(* ===== verification/WriteThroughCache.v ===== *)
(** * The two-level cache

    src/pagespeed/kernel/cache/write_through_cache.cc: [cache1_] in front of
    [cache2_]. A [Get] asks [cache1_], and [cache2_] if that one does not answer
    with a value its callback accepts; an answer of [cache2_] is promoted. *)

From S2P Require Import Prelude LruCache CacheInterface.

Definition kUnlimited : Z := u64 (-1).

Section write_through.
Context {W : Type}.
Variables cache1_ cache2_ : CacheInterface W.
Variable cache1_size_limit_ : Z.

Definition PutInCache1 (key value : bytes) (w : W) : option W :=
  if (cache1_size_limit_ =? kUnlimited) ||
     (u64 (Z.of_nat (length key) + Z.of_nat (length value)) <? cache1_size_limit_)
  then Put cache1_ key value w else Some w.

(** *** WriteThroughCallback *)

Section callback.
Variable key_ : bytes.
Variable callback_ : Callback W.

Definition WriteThroughCallback_ValidateCandidate (key : bytes) (state : KeyState) (v : MappedSharedString)
    (o : MappedSharedString * object callback_) (w : W) : option (bool * (MappedSharedString * object callback_) * W) :=
  match ValidateCandidate callback_ key state v o.2 w with
  | Some (valid, inner, w) => Some (valid, (v, inner), w)
  | None => None
  end.

(** The promotion of an L2 hit: a borrowed value is copied, a torn one left
    alone. *)
Definition promote (v : MappedSharedString) (w : W) : option W :=
  if is_mapped v then
    match CopyMappedVerified v with
    | Some owned => PutInCache1 key_ owned w
    | None => Some w
    end
  else PutInCache1 key_ (Value v) w.

(** [Done] once [trying_cache2_] is set, and before. *)
Definition Done_trying_cache2 (state : KeyState) (v : MappedSharedString)
    (o : MappedSharedString * object callback_) (w : W) : option W :=
  w ← (if decide (state = kAvailable) then promote v w else Some w);
  Done callback_ state o.1 o.2 w.

Definition Done_trying_cache1 (state : KeyState) (v : MappedSharedString)
    (o : MappedSharedString * object callback_) (w : W) : option W :=
  if decide (state = kAvailable) then Done callback_ state o.1 o.2 w
  else Get cache2_ key_
         (mkCallback _ o v WriteThroughCallback_ValidateCandidate Done_trying_cache2) w.

Definition WriteThroughCallback : Callback W :=
  mkCallback _ (value_ callback_, self callback_) (Owned [])
    WriteThroughCallback_ValidateCandidate Done_trying_cache1.
End callback.

Definition WriteThrough_Get (key : bytes) (callback : Callback W) (w : W) : option W :=
  Get cache1_ key (WriteThroughCallback key callback) w.

Definition WriteThrough_Put (key value : bytes) (w : W) : option W :=
  w ← PutInCache1 key value w; Put cache2_ key value w.

Definition WriteThrough_Delete (key : bytes) (w : W) : option W :=
  w ← Delete cache1_ key w; Delete cache2_ key w.

Definition WriteThroughCache : CacheInterface W :=
  mkCache WriteThrough_Get (default_MultiGet WriteThrough_Get) WriteThrough_Put WriteThrough_Delete
    (IsBlocking cache1_ && IsBlocking cache2_) (fun w => IsHealthy cache1_ w && IsHealthy cache2_ w)
    (fun w => w ← ShutDown cache1_ w; ShutDown cache2_ w).

(** ** Two caches that report once *)

Context `{!SingleReport cache1_} `{!SingleReport cache2_} (Hind : independent cache1_ cache2_).

Definition both_ready (w : W) : Prop := ready cache1_ w /\ ready cache2_ w.

(** What a [Get] finds: the first level first, if the callback accepts it. *)
Definition answer (ok : bytes -> KeyState -> MappedSharedString -> bool) (k : bytes) (w : W)
  : option (bool * MappedSharedString) :=
  let try c := match c with Some x => if ok k kAvailable x then Some x else None | None => None end in
  match try (content cache1_ w k) with
  | Some x => Some (true, x)
  | None => pair false <$> try (content cache2_ w k)
  end.

(** What promotion stores in the first level. *)
Definition promoted (k : bytes) (v : MappedSharedString) : option bytes :=
  match CopyMappedVerified v with
  | Some s => if (cache1_size_limit_ =? kUnlimited) ||
                 (u64 (Z.of_nat (length k) + Z.of_nat (length s)) <? cache1_size_limit_)
              then Some s else None
  | None => None
  end.

Lemma promote_ok k v w :
  both_ready w -> (forall s, promoted k v = Some s -> fits cache1_ k s) -> exists w',
    promote k v w = Some w' /\ both_ready w' /\
    (forall k', content cache2_ w' k' = content cache2_ w k') /\
    match promoted k v with
    | Some s => Put cache1_ k s w = Some w' /\ forall k' x, content cache1_ w' k' = Some x ->
        (k' = k /\ honest x s) \/ (k' <> k /\ content cache1_ w k' = Some x)
    | None => w' = w
    end.
Proof.
  intros [H1 H2] Hf.
  assert (promote k v w = match promoted k v with Some s => Put cache1_ k s w | None => Some w end) as ->.
  { unfold promote, promoted, PutInCache1. destruct v as [s|s []]; cbn [is_mapped CopyMappedVerified Value]; first [done|by destruct (_ || _)]. }
  destruct (promoted k v) as [s|]; [|by exists w].
  destruct (Put_content cache1_ k s w H1 (Hf _ eq_refl)) as (w' & Hp & Hs & Hw' & Hc).
  destruct (proj1 Hind _ _ Hs) as [Hc2 Hr2]. exists w'. rewrite Hp. repeat split; auto.
Qed.

(** The [Get] of the second level, made by [Done]. *)
Lemma Get_trying_cache2 k callback ok v o w :
  both_ready w -> pure_validate callback ok ->
  (forall x s, content cache2_ w k = Some x -> promoted k x = Some s -> fits cache1_ k s) ->
  exists st v' o' w1 w2,
    Get cache2_ k (mkCallback _ o v (WriteThroughCallback_ValidateCandidate callback) (Done_trying_cache2 k callback)) w =
      Done callback st v' o' w2 /\
    both_ready w1 /\ (forall k', content cache1_ w1 k' = content cache1_ w k') /\
    (forall k', content cache2_ w1 k' = content cache2_ w k') /\
    ((st = kAvailable /\ content cache2_ w k = Some v' /\ ok k kAvailable v' = true /\ promote k v' w1 = Some w2) \/
     (st = kNotFound /\ (forall x, content cache2_ w k = Some x -> ok k kAvailable x = false) /\ w2 = w1)).
Proof.
  intros [H1 H2] Hp Hf. destruct (Get_report cache2_ k w H2) as (w1 & Hs & Hr2 & Hc2 & Hg).
  destruct (proj2 Hind _ _ Hs) as [Hc1 Hr1]. specialize (Hr1 H1).
  set (cb := mkCallback _ o v _ _). destruct (Hg cb) as (v0 & _ & ->). subst cb.
  unfold report, ValidateAndReportResult. destruct (content cache2_ w k) as [x|] eqn:E;
    cbn [set_value value_ self ValidateCandidate Done object]; unfold WriteThroughCallback_ValidateCandidate at 1.
  - destruct (Hp k kAvailable x o.2 w1) as (o' & ->). unfold Done_trying_cache2. cbn [fst snd].
    destruct (ok k kAvailable x) eqn:Ho.
    + rewrite decide_True by done. destruct (promote_ok k x w1) as (w2 & Hw2 & _); [done|by eauto|].
      rewrite Hw2. cbn [mbind option_bind]. exists kAvailable, x, o', w1, w2. repeat split; eauto 10.
    + rewrite decide_False by done. cbn [mbind option_bind]. exists kNotFound, x, o', w1, w1.
      repeat split; eauto. right. split; [done|]. split; [|done]. by intros y [= <-].
  - destruct (Hp k kNotFound v0 o.2 w1) as (o' & ->). unfold Done_trying_cache2. cbn [fst snd].
    rewrite decide_False by by destruct (ok k kNotFound v0). cbn [mbind option_bind].
    exists kNotFound, v0, o', w1, w1. destruct (ok k kNotFound v0); repeat split; eauto; by right.
Qed.

Lemma WriteThrough_Get_ok k callback ok w :
  both_ready w -> pure_validate callback ok ->
  (forall x s, content cache2_ w k = Some x -> promoted k x = Some s -> fits cache1_ k s) ->
  exists st v o w1 w2,
    WriteThrough_Get k callback w = Done callback st v o w2 /\
    both_ready w1 /\ (forall k', content cache1_ w1 k' = content cache1_ w k') /\
    (forall k', content cache2_ w1 k' = content cache2_ w k') /\
    match answer ok k w with
    | Some (true, x) => st = kAvailable /\ v = x /\ w2 = w1
    | Some (false, x) => st = kAvailable /\ v = x /\ promote k x w1 = Some w2
    | None => st = kNotFound /\ w2 = w1
    end.
Proof.
  intros [H1 H2] Hp Hf. unfold WriteThrough_Get. destruct (Get_report cache1_ k w H1) as (w1 & Hs & Hr1 & Hc1 & Hg).
  destruct (proj1 Hind _ _ Hs) as [Hc2 Hr2]. specialize (Hr2 H2).
  destruct (Hg (WriteThroughCallback k callback)) as (v0 & _ & ->).
  assert (Hnext : forall v o, (forall x, content cache1_ w k = Some x -> ok k kAvailable x = false) ->
    exists st v' o' w1' w2, Get cache2_ k (mkCallback _ o v (WriteThroughCallback_ValidateCandidate callback)
        (Done_trying_cache2 k callback)) w1 = Done callback st v' o' w2 /\
      both_ready w1' /\ (forall k', content cache1_ w1' k' = content cache1_ w k') /\
      (forall k', content cache2_ w1' k' = content cache2_ w k') /\
      match answer ok k w with
      | Some (true, x) => st = kAvailable /\ v' = x /\ w2 = w1'
      | Some (false, x) => st = kAvailable /\ v' = x /\ promote k x w1' = Some w2
      | None => st = kNotFound /\ w2 = w1'
      end).
  { intros v o Hno. destruct (Get_trying_cache2 k callback ok v o w1) as (st & v' & o' & w1' & w2 & Hget & Hb & Ha1 & Ha2 & Hst);
      [done|done|intros x s; rewrite Hc2; apply Hf|].
    exists st, v', o', w1', w2. split; [done|]. split; [done|]. split; [intros k'; by rewrite Ha1|].
    split; [intros k'; by rewrite Ha2|]. unfold answer.
    replace (match content cache1_ w k with Some x => if ok k kAvailable x then Some x else None | None => None end)
      with (@None MappedSharedString) by (destruct (content cache1_ w k); [by rewrite Hno|done]).
    rewrite Hc2 in Hst. destruct Hst as [(-> & -> & -> & Hpr)|(-> & Hn & ->)]; [done|].
    destruct (content cache2_ w k) as [x|]; [by rewrite Hn|done]. }
  unfold report, ValidateAndReportResult. destruct (content cache1_ w k) as [x|] eqn:E;
    cbn [set_value value_ self ValidateCandidate Done object WriteThroughCallback];
    unfold WriteThroughCallback_ValidateCandidate at 1; cbn [snd].
  - destruct (Hp k kAvailable x (self callback) w1) as (o' & ->). unfold Done_trying_cache1.
    destruct (ok k kAvailable x) eqn:Ho.
    + rewrite decide_True by done. exists kAvailable, x, o', w1, w1. unfold answer. rewrite E, Ho. done.
    + rewrite decide_False by done. apply Hnext. by intros y [= <-].
  - destruct (Hp k kNotFound v0 (self callback) w1) as (o' & ->). unfold Done_trying_cache1.
    rewrite decide_False by by destruct (ok k kNotFound v0). by apply Hnext.
Qed.


Lemma answer_first ok k w x :
  answer ok k w = Some (true, x) -> content cache1_ w k = Some x /\ ok k kAvailable x = true.
Proof.
  unfold answer. destruct (content cache1_ w k) as [a|]; [destruct (ok k kAvailable a) eqn:E; [by intros [= <-]|]|];
    (destruct (content cache2_ w k) as [b|]; [destruct (ok k kAvailable b)|]; done).
Qed.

____

## ACTION ITEM
Among the lines of the material, find those holding the word "mkCallback" and return them.

## TASK SOLUTION
         (mkCallback _ o v WriteThroughCallback_ValidateCandidate Done_trying_cache2) w.
  mkCallback _ (value_ callback_, self callback_) (Owned [])
    Get cache2_ k (mkCallback _ o v (WriteThroughCallback_ValidateCandidate callback) (Done_trying_cache2 k callback)) w =
  set (cb := mkCallback _ o v _ _). destruct (Hg cb) as (v0 & _ & ->). subst cb.
    exists st v' o' w1' w2, Get cache2_ k (mkCallback _ o v (WriteThroughCallback_ValidateCandidate callback)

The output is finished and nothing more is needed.